Rated: R for limited sex scenes. Reviewed by: Frank Release date: January 28, 1994 Released by: American Playhouse Theatrical Films
Does one event control an entire life? For FBI agent Kevin Walker (Mat Dillon) the contrived conviction of a Chinese American man in 1952 is his life controlling event.
I'm usually a sucker for movies about the 50's. The cars, clothes, night clubs and music fill me with nostalgia. The dark side is explored in Golden Gate. Because of the Communist threat groups of people were automatically suspect. One blanket preoccupation by the FBI was the Chinese Americans.
The haunting of Agent Walker begins immediately after the conviction when he sees a vision of the man's daughter and it is the daughter's voice (Joan Chen) who tells the story.
Joe Madden's direction is filled with Hitchcock type camera angles, ghostly dance scenes, and the images of college campuses in turmoil in the late 60s.
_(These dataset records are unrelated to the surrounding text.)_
(** * TalaTrivia API: a shallow embedding of [app/main.py] and its models

    The FastAPI handlers of [src/app/main.py] are embedded as functions over
    an explicit database value.  Tables are lists of rows in rowid order (the
    order in which SQLite returns them from an unordered query); a handler
    that writes returns the database after its [db.commit()], a handler that
    raises returns the database it was given (its session is closed without
    a commit). *)

From stdpp Require Import base decidable option list strings gmap pretty sorting.
From Stdlib Require Import ZArith Lia.

Local Open Scope Z_scope.

(** ** app/models.py *)

Module Usuario.
Record t := Build { id : Z; nombre : string; email : string }.
#[global] Instance eq_dec : EqDecision t.
Proof. solve_decision. Defined.
End Usuario.

Module Pregunta.
Record t := Build {
  id : Z;
  texto_pregunta : string;
  opciones : list (string * string);
  respuesta_correcta : string;
  dificultad : string
}.
#[global] Instance eq_dec : EqDecision t.
Proof. solve_decision. Defined.
End Pregunta.

Module Trivia.
Record t := Build {
  id : Z;
  nombre : string;
  descripcion : option string;
  fecha_creacion : Z
}.
#[global] Instance eq_dec : EqDecision t.
Proof. solve_decision. Defined.
End Trivia.

Module TriviaPregunta.
Record t := Build { id : Z; trivia_id : Z; pregunta_id : Z }.
#[global] Instance eq_dec : EqDecision t.
Proof. solve_decision. Defined.
End TriviaPregunta.

Module TriviaUsuario.
Record t := Build { id : Z; trivia_id : Z; usuario_id : Z }.
#[global] Instance eq_dec : EqDecision t.
Proof. solve_decision. Defined.
End TriviaUsuario.

Module Participacion.
Record t := Build {
  id : Z;
  usuario_id : Z;
  trivia_id : Z;
  pregunta_id : Z;
  respuesta_dada : string;
  es_correcta : Z;
  puntaje_obtenido : Z;
  fecha_respuesta : Z
}.
#[global] Instance eq_dec : EqDecision t.
Proof. solve_decision. Defined.
End Participacion.

(** ** app/schemas.py *)

Module UsuarioCreate.
Record t := Build { nombre : string; email : string }.
End UsuarioCreate.

Module PreguntaCreate.
Record t := Build {
  texto_pregunta : string;
  opciones : list (string * string);
  respuesta_correcta : string;
  dificultad : string
}.
End PreguntaCreate.

Module TriviaCreate.
Record t := Build {
  nombre : string;
  descripcion : option string;
  pregunta_ids : list Z;
  usuario_ids : list Z
}.
End TriviaCreate.

Module PreguntaJugador.
Record t := Build {
  id : Z;
  texto_pregunta : string;
  opciones : list (string * string)
}.
#[global] Instance eq_dec : EqDecision t.
Proof. solve_decision. Defined.
End PreguntaJugador.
Walker's pain grows until he gives up everything to save Marilyn, the daughter.
The story is stretched when Waker's boss (Bruno Kirby) continues to place him on the case. Nonetheless, this haunting, dramatic and melodramatic film demands sympathy for its characters.
Chen and Dillon produce very credible performances as tragic lovers who cannot overcome the history they are a part of.